▶ [Task item]: Give again, word for word, each line below starting at the one that contains "b)]> (m_alt st);" and ending at the one that contains "destruct (supplement_ok b);".

▶ [Supplied material]:

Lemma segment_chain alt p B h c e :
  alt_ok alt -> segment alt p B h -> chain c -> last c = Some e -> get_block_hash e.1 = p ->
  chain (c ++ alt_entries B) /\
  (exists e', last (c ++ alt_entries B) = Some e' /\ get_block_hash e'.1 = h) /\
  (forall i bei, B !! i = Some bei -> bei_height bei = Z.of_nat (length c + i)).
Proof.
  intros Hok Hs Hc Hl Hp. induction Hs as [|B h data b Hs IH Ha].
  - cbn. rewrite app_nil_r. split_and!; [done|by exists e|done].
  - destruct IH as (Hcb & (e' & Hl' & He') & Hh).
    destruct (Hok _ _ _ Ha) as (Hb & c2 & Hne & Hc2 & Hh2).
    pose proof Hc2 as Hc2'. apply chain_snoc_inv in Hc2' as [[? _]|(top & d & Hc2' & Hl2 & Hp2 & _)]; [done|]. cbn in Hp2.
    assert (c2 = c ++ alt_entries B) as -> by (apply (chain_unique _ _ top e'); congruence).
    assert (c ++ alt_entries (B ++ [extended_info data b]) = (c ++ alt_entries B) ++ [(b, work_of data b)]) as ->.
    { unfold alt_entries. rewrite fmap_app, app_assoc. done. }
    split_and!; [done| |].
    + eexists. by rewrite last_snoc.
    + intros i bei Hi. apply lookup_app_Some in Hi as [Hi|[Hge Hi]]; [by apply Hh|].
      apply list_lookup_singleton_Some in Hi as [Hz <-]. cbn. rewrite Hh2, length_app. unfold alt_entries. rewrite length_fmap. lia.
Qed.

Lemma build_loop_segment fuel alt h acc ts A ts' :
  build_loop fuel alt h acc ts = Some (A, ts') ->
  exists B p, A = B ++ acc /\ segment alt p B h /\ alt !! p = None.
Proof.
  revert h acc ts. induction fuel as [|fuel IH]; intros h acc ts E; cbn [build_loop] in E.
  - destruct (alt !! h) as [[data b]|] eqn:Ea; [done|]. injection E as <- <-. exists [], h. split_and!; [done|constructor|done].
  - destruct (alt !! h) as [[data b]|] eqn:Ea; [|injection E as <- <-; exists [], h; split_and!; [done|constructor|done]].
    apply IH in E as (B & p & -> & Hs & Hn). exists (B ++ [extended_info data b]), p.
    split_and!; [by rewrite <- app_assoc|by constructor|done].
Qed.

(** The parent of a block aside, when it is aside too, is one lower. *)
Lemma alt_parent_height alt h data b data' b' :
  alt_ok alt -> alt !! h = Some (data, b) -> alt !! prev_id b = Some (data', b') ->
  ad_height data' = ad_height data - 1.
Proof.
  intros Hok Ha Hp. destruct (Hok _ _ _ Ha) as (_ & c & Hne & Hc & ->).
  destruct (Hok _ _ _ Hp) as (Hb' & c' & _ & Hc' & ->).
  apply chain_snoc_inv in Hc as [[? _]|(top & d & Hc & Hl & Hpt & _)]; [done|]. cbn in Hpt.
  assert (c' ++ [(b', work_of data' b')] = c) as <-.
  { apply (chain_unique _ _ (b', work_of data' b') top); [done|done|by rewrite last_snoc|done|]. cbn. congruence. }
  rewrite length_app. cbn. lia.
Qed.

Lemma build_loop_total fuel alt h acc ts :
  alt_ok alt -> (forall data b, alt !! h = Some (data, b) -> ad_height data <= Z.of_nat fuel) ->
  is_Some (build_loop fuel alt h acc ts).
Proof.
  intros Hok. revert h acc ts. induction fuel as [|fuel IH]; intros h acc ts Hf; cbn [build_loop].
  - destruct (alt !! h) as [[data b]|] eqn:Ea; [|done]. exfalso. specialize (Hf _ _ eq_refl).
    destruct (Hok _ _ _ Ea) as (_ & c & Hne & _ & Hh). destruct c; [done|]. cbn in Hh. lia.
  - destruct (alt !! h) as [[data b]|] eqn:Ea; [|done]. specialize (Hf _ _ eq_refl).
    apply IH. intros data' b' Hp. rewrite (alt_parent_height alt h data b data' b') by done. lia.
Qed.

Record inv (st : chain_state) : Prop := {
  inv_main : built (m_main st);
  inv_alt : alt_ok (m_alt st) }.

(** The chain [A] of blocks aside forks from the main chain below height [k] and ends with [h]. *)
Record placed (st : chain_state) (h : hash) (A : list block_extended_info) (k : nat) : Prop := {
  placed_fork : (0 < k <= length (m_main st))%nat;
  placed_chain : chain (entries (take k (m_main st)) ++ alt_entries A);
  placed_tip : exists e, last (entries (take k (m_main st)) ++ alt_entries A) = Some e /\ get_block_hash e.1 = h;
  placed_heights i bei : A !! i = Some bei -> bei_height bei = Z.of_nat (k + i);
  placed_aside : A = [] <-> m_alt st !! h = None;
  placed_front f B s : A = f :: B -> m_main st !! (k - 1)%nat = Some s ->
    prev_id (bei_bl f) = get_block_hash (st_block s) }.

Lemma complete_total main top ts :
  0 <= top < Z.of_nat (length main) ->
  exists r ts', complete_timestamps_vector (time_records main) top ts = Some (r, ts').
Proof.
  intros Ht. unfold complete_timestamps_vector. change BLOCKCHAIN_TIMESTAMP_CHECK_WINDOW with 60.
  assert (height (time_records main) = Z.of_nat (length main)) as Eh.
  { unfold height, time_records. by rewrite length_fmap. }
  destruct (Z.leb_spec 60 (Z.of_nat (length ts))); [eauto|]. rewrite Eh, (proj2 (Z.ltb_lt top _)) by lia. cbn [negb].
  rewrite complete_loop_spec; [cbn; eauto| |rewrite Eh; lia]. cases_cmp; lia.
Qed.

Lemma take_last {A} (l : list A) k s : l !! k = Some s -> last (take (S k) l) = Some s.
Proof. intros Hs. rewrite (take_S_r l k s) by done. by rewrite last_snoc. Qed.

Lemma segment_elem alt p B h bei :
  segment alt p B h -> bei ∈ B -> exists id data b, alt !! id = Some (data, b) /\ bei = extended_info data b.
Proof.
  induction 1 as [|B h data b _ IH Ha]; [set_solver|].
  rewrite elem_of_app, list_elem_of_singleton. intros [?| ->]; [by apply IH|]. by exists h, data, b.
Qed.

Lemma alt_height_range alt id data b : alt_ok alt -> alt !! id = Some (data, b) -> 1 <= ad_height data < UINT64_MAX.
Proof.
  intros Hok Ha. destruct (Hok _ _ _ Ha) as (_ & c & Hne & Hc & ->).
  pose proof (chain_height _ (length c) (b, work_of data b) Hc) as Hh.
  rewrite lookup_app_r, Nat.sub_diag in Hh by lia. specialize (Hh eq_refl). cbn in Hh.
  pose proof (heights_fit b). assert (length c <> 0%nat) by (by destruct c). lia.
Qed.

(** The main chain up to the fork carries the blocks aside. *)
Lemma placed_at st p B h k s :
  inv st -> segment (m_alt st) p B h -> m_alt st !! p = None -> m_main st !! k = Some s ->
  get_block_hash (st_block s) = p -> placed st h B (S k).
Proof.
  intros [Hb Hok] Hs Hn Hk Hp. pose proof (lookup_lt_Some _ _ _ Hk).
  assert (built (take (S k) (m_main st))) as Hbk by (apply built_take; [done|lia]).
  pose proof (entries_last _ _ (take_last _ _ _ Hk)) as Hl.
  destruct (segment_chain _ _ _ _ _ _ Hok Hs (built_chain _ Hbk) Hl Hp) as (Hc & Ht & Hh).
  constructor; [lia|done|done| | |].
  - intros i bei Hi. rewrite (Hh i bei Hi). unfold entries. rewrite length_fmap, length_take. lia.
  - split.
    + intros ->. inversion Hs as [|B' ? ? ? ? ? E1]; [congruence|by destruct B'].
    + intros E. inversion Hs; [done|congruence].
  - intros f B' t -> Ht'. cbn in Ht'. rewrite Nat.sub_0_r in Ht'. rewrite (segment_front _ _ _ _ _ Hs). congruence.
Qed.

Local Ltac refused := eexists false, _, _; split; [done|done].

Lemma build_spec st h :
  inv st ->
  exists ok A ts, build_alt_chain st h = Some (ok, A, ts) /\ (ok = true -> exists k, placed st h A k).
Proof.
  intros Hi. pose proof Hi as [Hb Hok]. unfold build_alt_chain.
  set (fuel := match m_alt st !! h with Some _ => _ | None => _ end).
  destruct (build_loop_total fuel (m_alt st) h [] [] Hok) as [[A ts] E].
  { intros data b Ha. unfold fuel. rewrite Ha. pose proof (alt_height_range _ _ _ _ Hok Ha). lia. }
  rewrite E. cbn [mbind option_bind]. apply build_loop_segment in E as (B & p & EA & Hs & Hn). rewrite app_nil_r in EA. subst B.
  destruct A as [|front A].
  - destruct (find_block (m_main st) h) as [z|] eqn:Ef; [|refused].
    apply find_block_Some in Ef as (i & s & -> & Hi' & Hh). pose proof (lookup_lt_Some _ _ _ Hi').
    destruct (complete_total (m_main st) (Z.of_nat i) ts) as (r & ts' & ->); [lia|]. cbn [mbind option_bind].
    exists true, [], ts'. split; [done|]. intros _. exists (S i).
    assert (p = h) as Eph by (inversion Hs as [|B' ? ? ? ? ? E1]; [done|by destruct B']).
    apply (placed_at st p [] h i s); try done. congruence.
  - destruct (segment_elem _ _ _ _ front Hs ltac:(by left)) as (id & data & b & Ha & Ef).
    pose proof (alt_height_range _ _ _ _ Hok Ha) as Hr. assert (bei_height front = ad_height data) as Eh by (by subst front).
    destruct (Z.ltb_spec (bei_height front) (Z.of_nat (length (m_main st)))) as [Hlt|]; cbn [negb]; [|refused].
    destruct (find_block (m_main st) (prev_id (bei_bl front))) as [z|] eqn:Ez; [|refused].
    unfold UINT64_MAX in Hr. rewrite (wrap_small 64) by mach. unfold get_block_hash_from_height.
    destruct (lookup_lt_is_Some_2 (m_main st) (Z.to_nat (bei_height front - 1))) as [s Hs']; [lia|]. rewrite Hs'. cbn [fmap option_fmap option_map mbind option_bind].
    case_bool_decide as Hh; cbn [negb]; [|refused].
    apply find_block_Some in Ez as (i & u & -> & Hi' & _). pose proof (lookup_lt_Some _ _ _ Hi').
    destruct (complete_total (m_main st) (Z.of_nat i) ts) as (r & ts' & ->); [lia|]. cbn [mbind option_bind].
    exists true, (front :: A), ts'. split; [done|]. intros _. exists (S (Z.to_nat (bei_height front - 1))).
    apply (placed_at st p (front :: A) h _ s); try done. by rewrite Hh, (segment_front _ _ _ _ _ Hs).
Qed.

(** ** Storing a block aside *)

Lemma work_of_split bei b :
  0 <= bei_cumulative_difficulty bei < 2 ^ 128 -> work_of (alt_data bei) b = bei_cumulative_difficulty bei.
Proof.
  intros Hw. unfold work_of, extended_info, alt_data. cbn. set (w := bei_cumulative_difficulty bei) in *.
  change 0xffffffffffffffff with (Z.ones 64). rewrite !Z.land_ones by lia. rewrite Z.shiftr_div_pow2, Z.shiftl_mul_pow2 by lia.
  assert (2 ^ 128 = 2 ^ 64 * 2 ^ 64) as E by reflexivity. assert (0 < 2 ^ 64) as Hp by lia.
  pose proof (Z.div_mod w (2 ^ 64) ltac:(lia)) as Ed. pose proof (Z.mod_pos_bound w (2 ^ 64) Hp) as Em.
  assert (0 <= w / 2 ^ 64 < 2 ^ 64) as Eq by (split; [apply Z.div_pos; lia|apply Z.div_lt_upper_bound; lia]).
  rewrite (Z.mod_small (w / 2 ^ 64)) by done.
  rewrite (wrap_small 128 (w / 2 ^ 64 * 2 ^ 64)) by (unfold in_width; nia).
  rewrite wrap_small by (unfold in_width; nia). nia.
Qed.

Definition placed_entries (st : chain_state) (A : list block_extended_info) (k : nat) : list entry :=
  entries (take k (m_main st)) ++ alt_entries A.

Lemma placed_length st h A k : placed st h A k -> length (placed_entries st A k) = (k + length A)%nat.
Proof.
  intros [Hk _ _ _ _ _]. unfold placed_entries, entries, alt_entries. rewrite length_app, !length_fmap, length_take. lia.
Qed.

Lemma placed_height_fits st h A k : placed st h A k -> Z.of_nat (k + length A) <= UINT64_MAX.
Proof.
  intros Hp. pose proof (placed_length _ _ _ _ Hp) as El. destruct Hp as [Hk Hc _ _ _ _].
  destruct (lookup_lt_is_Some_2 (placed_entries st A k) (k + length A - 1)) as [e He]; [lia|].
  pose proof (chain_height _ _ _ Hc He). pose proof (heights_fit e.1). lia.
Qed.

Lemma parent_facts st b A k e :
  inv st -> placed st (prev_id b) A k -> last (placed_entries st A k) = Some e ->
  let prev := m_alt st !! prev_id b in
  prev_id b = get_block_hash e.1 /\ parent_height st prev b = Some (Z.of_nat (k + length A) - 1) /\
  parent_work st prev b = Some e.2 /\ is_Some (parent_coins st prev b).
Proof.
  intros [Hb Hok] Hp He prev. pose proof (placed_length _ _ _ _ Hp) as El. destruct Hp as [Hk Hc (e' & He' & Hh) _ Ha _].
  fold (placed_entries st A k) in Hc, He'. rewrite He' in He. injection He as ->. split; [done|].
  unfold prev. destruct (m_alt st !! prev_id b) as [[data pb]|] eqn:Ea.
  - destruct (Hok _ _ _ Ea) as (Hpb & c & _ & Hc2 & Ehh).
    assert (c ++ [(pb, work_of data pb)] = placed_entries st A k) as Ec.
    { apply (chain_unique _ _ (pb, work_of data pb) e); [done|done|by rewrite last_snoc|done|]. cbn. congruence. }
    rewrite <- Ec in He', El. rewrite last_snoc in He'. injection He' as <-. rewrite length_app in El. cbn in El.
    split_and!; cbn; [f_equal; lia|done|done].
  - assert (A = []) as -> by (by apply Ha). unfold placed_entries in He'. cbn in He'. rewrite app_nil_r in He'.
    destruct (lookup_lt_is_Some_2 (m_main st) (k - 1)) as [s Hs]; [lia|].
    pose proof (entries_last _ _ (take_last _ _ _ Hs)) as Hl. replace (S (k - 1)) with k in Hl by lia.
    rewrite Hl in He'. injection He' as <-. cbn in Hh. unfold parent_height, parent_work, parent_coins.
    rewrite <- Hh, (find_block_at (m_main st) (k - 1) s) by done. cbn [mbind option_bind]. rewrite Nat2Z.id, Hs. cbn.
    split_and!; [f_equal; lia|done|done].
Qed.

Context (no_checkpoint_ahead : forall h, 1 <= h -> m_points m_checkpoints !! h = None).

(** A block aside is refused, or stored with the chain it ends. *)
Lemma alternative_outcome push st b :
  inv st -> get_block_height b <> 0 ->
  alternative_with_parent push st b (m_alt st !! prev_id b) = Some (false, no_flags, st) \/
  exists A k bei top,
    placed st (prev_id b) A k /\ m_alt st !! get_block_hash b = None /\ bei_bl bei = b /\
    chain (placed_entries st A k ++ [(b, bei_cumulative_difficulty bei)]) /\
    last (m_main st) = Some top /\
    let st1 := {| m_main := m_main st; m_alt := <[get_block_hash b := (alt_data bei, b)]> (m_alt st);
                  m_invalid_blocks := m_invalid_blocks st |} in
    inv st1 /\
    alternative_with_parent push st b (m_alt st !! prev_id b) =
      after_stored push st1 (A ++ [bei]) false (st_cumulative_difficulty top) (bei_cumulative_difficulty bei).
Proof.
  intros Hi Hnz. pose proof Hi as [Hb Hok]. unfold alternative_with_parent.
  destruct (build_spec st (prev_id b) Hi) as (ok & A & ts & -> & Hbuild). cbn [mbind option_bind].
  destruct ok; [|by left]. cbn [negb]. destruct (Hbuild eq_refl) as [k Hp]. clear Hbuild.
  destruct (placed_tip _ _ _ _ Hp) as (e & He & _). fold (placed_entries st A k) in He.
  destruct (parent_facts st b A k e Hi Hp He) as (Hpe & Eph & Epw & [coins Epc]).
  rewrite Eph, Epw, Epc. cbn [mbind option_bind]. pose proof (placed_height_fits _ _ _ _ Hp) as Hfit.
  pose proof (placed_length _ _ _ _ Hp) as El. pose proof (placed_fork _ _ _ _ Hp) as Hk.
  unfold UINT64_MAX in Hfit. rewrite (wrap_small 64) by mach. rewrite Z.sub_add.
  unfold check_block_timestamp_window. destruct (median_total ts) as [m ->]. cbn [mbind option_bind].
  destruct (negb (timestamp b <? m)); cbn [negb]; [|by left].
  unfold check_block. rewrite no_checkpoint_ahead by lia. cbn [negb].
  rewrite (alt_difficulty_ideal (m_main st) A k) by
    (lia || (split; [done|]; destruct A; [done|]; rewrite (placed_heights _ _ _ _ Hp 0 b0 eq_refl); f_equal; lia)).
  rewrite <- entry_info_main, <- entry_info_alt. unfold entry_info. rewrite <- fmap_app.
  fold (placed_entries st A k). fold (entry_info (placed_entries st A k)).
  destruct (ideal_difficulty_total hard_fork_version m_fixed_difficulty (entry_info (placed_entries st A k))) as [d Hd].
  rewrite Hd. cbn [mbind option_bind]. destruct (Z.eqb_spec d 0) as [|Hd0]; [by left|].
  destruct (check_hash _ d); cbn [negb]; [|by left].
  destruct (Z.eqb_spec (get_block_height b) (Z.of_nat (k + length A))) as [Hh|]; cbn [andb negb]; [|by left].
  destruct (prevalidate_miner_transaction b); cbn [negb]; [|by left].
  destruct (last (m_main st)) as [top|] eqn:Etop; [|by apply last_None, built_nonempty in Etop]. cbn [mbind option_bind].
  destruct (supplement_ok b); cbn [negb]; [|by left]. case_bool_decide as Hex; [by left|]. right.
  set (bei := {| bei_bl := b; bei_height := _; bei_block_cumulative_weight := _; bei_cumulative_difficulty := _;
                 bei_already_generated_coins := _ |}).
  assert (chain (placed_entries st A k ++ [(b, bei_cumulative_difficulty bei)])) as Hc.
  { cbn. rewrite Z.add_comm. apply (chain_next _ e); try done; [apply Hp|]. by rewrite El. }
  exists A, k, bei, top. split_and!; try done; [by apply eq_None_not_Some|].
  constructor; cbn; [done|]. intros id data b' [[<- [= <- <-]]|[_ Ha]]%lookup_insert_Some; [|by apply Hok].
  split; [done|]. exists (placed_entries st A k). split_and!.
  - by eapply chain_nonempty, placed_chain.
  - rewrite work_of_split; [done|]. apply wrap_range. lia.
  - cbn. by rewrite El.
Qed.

▶ [Result of this exercise]:
    let st1 := {| m_main := m_main st; m_alt := <[get_block_hash b := (alt_data bei, b)]> (m_alt st);
                  m_invalid_blocks := m_invalid_blocks st |} in
    inv st1 /\
    alternative_with_parent push st b (m_alt st !! prev_id b) =
      after_stored push st1 (A ++ [bei]) false (st_cumulative_difficulty top) (bei_cumulative_difficulty bei).
Proof.
  intros Hi Hnz. pose proof Hi as [Hb Hok]. unfold alternative_with_parent.
  destruct (build_spec st (prev_id b) Hi) as (ok & A & ts & -> & Hbuild). cbn [mbind option_bind].
  destruct ok; [|by left]. cbn [negb]. destruct (Hbuild eq_refl) as [k Hp]. clear Hbuild.
  destruct (placed_tip _ _ _ _ Hp) as (e & He & _). fold (placed_entries st A k) in He.
  destruct (parent_facts st b A k e Hi Hp He) as (Hpe & Eph & Epw & [coins Epc]).
  rewrite Eph, Epw, Epc. cbn [mbind option_bind]. pose proof (placed_height_fits _ _ _ _ Hp) as Hfit.
  pose proof (placed_length _ _ _ _ Hp) as El. pose proof (placed_fork _ _ _ _ Hp) as Hk.
  unfold UINT64_MAX in Hfit. rewrite (wrap_small 64) by mach. rewrite Z.sub_add.
  unfold check_block_timestamp_window. destruct (median_total ts) as [m ->]. cbn [mbind option_bind].
  destruct (negb (timestamp b <? m)); cbn [negb]; [|by left].
  unfold check_block. rewrite no_checkpoint_ahead by lia. cbn [negb].
  rewrite (alt_difficulty_ideal (m_main st) A k) by
    (lia || (split; [done|]; destruct A; [done|]; rewrite (placed_heights _ _ _ _ Hp 0 b0 eq_refl); f_equal; lia)).
  rewrite <- entry_info_main, <- entry_info_alt. unfold entry_info. rewrite <- fmap_app.
  fold (placed_entries st A k). fold (entry_info (placed_entries st A k)).
  destruct (ideal_difficulty_total hard_fork_version m_fixed_difficulty (entry_info (placed_entries st A k))) as [d Hd].
  rewrite Hd. cbn [mbind option_bind]. destruct (Z.eqb_spec d 0) as [|Hd0]; [by left|].
  destruct (check_hash _ d); cbn [negb]; [|by left].
  destruct (Z.eqb_spec (get_block_height b) (Z.of_nat (k + length A))) as [Hh|]; cbn [andb negb]; [|by left].
  destruct (prevalidate_miner_transaction b); cbn [negb]; [|by left].
  destruct (last (m_main st)) as [top|] eqn:Etop; [|by apply last_None, built_nonempty in Etop]. cbn [mbind option_bind].
  destruct (supplement_ok b); cbn [negb]; [|by left]. case_bool_decide as Hex; [by left|]. right.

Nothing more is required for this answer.